EXERCISE INSTRUCTIONS:
Return the listing that follows, word for word.

MATERIALS PROVIDED:
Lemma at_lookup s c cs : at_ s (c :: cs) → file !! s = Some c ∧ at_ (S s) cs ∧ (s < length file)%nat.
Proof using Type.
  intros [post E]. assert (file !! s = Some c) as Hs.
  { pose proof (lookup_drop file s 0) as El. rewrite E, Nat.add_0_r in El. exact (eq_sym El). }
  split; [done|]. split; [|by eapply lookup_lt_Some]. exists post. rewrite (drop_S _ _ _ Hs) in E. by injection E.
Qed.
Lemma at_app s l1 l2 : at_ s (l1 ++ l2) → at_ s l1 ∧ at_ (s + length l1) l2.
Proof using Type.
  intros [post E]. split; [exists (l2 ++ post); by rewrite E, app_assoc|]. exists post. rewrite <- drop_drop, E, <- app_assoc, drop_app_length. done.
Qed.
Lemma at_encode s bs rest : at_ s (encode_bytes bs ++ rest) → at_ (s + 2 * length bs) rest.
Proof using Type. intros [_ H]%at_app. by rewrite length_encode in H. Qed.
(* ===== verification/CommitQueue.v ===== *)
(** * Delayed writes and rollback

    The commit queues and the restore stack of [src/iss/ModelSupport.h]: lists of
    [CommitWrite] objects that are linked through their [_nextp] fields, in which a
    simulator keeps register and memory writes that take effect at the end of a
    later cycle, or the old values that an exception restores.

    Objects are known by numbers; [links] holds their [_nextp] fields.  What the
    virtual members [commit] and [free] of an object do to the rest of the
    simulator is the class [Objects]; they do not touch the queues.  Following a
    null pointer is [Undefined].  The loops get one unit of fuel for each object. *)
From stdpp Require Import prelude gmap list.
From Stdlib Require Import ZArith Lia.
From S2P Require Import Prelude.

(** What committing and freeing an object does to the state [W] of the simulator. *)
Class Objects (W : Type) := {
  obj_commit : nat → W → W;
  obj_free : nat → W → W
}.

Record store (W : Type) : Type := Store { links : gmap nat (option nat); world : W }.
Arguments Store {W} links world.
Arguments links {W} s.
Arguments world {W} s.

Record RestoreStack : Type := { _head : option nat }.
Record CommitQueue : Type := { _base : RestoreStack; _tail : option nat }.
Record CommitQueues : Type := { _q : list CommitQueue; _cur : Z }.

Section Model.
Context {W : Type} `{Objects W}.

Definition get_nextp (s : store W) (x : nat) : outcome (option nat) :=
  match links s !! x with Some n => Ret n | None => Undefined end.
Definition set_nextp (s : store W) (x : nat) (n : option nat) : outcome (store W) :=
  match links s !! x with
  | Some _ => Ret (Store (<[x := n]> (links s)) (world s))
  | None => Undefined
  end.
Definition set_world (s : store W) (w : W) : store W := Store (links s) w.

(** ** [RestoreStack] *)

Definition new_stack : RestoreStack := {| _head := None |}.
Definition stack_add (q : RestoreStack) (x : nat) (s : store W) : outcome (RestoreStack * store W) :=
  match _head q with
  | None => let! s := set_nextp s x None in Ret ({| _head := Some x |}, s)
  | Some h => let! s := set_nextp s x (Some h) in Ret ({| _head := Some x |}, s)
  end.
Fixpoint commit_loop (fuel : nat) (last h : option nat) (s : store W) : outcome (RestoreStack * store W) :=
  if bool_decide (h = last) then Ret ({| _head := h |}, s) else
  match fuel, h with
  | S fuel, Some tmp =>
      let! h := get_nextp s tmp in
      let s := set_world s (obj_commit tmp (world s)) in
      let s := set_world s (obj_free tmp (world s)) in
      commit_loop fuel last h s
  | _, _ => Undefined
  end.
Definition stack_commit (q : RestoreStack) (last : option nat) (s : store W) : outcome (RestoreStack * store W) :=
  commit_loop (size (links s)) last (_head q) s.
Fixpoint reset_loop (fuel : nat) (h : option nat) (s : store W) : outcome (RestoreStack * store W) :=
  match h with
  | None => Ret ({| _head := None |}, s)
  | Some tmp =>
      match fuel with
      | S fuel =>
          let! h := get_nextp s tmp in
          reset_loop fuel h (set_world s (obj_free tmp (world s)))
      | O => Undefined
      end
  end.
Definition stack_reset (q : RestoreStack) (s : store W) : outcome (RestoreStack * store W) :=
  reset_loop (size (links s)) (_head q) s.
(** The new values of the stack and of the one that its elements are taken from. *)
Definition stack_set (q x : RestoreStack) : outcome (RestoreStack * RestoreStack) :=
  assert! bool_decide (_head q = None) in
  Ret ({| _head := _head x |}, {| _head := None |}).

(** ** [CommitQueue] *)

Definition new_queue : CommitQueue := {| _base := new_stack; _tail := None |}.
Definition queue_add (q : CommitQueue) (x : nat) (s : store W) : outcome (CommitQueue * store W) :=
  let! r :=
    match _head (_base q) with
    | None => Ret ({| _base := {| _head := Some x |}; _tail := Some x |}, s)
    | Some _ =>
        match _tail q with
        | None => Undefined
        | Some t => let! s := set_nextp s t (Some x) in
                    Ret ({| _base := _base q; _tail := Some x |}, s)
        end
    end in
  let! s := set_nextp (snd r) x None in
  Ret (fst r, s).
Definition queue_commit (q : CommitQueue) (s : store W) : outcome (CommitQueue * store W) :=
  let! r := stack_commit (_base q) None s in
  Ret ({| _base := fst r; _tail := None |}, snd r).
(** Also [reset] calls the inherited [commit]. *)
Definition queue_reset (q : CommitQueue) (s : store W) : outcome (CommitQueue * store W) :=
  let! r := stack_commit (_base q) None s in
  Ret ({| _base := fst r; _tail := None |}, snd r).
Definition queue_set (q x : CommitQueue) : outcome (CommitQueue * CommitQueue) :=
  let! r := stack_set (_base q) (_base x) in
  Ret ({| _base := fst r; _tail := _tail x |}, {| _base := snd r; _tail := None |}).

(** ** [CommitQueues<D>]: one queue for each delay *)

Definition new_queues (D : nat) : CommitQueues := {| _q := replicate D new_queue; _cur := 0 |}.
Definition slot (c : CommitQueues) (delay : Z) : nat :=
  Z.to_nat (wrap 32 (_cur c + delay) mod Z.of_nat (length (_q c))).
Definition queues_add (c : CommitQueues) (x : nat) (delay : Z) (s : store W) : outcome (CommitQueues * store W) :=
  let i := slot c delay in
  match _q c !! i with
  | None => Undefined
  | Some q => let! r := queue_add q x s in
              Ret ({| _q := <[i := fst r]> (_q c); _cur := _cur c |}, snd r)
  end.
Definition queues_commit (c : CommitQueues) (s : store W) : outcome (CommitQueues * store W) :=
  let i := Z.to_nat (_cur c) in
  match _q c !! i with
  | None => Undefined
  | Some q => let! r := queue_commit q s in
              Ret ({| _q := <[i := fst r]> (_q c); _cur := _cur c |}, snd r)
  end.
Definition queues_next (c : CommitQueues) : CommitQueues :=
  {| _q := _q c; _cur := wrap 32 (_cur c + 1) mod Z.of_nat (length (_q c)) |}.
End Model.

EXERCISE ANSWER:
Lemma at_lookup s c cs : at_ s (c :: cs) → file !! s = Some c ∧ at_ (S s) cs ∧ (s < length file)%nat.
Proof using Type.
  intros [post E]. assert (file !! s = Some c) as Hs.
  { pose proof (lookup_drop file s 0) as El. rewrite E, Nat.add_0_r in El. exact (eq_sym El). }
  split; [done|]. split; [|by eapply lookup_lt_Some]. exists post. rewrite (drop_S _ _ _ Hs) in E. by injection E.
Qed.
Lemma at_app s l1 l2 : at_ s (l1 ++ l2) → at_ s l1 ∧ at_ (s + length l1) l2.
Proof using Type.
  intros [post E]. split; [exists (l2 ++ post); by rewrite E, app_assoc|]. exists post. rewrite <- drop_drop, E, <- app_assoc, drop_app_length. done.
Qed.
Lemma at_encode s bs rest : at_ s (encode_bytes bs ++ rest) → at_ (s + 2 * length bs) rest.
Proof using Type. intros [_ H]%at_app. by rewrite length_encode in H. Qed.
(* ===== verification/CommitQueue.v ===== *)
(** * Delayed writes and rollback

    The commit queues and the restore stack of [src/iss/ModelSupport.h]: lists of
    [CommitWrite] objects that are linked through their [_nextp] fields, in which a
    simulator keeps register and memory writes that take effect at the end of a
    later cycle, or the old values that an exception restores.

    Objects are known by numbers; [links] holds their [_nextp] fields.  What the
    virtual members [commit] and [free] of an object do to the rest of the
    simulator is the class [Objects]; they do not touch the queues.  Following a
    null pointer is [Undefined].  The loops get one unit of fuel for each object. *)
From stdpp Require Import prelude gmap list.
From Stdlib Require Import ZArith Lia.
From S2P Require Import Prelude.

(** What committing and freeing an object does to the state [W] of the simulator. *)
Class Objects (W : Type) := {
  obj_commit : nat → W → W;
  obj_free : nat → W → W
}.

Record store (W : Type) : Type := Store { links : gmap nat (option nat); world : W }.
Arguments Store {W} links world.
Arguments links {W} s.
Arguments world {W} s.

Record RestoreStack : Type := { _head : option nat }.
Record CommitQueue : Type := { _base : RestoreStack; _tail : option nat }.
Record CommitQueues : Type := { _q : list CommitQueue; _cur : Z }.

Section Model.
Context {W : Type} `{Objects W}.

Definition get_nextp (s : store W) (x : nat) : outcome (option nat) :=
  match links s !! x with Some n => Ret n | None => Undefined end.
Definition set_nextp (s : store W) (x : nat) (n : option nat) : outcome (store W) :=
  match links s !! x with
  | Some _ => Ret (Store (<[x := n]> (links s)) (world s))
  | None => Undefined
  end.
Definition set_world (s : store W) (w : W) : store W := Store (links s) w.

(** ** [RestoreStack] *)

Definition new_stack : RestoreStack := {| _head := None |}.
Definition stack_add (q : RestoreStack) (x : nat) (s : store W) : outcome (RestoreStack * store W) :=
  match _head q with
  | None => let! s := set_nextp s x None in Ret ({| _head := Some x |}, s)
  | Some h => let! s := set_nextp s x (Some h) in Ret ({| _head := Some x |}, s)
  end.
Fixpoint commit_loop (fuel : nat) (last h : option nat) (s : store W) : outcome (RestoreStack * store W) :=
  if bool_decide (h = last) then Ret ({| _head := h |}, s) else
  match fuel, h with
  | S fuel, Some tmp =>
      let! h := get_nextp s tmp in
      let s := set_world s (obj_commit tmp (world s)) in
      let s := set_world s (obj_free tmp (world s)) in
      commit_loop fuel last h s
  | _, _ => Undefined
  end.
Definition stack_commit (q : RestoreStack) (last : option nat) (s : store W) : outcome (RestoreStack * store W) :=
  commit_loop (size (links s)) last (_head q) s.
Fixpoint reset_loop (fuel : nat) (h : option nat) (s : store W) : outcome (RestoreStack * store W) :=
  match h with
  | None => Ret ({| _head := None |}, s)
  | Some tmp =>
      match fuel with
      | S fuel =>
          let! h := get_nextp s tmp in
          reset_loop fuel h (set_world s (obj_free tmp (world s)))
      | O => Undefined
      end
  end.
Definition stack_reset (q : RestoreStack) (s : store W) : outcome (RestoreStack * store W) :=
  reset_loop (size (links s)) (_head q) s.
(** The new values of the stack and of the one that its elements are taken from. *)
Definition stack_set (q x : RestoreStack) : outcome (RestoreStack * RestoreStack) :=
  assert! bool_decide (_head q = None) in
  Ret ({| _head := _head x |}, {| _head := None |}).

(** ** [CommitQueue] *)

Definition new_queue : CommitQueue := {| _base := new_stack; _tail := None |}.
Definition queue_add (q : CommitQueue) (x : nat) (s : store W) : outcome (CommitQueue * store W) :=
  let! r :=
    match _head (_base q) with
    | None => Ret ({| _base := {| _head := Some x |}; _tail := Some x |}, s)
    | Some _ =>
        match _tail q with
        | None => Undefined
        | Some t => let! s := set_nextp s t (Some x) in
                    Ret ({| _base := _base q; _tail := Some x |}, s)
        end
    end in
  let! s := set_nextp (snd r) x None in
  Ret (fst r, s).
Definition queue_commit (q : CommitQueue) (s : store W) : outcome (CommitQueue * store W) :=
  let! r := stack_commit (_base q) None s in
  Ret ({| _base := fst r; _tail := None |}, snd r).
(** Also [reset] calls the inherited [commit]. *)
Definition queue_reset (q : CommitQueue) (s : store W) : outcome (CommitQueue * store W) :=
  let! r := stack_commit (_base q) None s in
  Ret ({| _base := fst r; _tail := None |}, snd r).
Definition queue_set (q x : CommitQueue) : outcome (CommitQueue * CommitQueue) :=
  let! r := stack_set (_base q) (_base x) in
  Ret ({| _base := fst r; _tail := _tail x |}, {| _base := snd r; _tail := None |}).

(** ** [CommitQueues<D>]: one queue for each delay *)

Definition new_queues (D : nat) : CommitQueues := {| _q := replicate D new_queue; _cur := 0 |}.
Definition slot (c : CommitQueues) (delay : Z) : nat :=
  Z.to_nat (wrap 32 (_cur c + delay) mod Z.of_nat (length (_q c))).
Definition queues_add (c : CommitQueues) (x : nat) (delay : Z) (s : store W) : outcome (CommitQueues * store W) :=
  let i := slot c delay in
  match _q c !! i with
  | None => Undefined
  | Some q => let! r := queue_add q x s in
              Ret ({| _q := <[i := fst r]> (_q c); _cur := _cur c |}, snd r)
  end.
Definition queues_commit (c : CommitQueues) (s : store W) : outcome (CommitQueues * store W) :=
  let i := Z.to_nat (_cur c) in
  match _q c !! i with
  | None => Undefined
  | Some q => let! r := queue_commit q s in
              Ret ({| _q := <[i := fst r]> (_q c); _cur := _cur c |}, snd r)
  end.
Definition queues_next (c : CommitQueues) : CommitQueues :=
  {| _q := _q c; _cur := wrap 32 (_cur c + 1) mod Z.of_nat (length (_q c)) |}.
End Model.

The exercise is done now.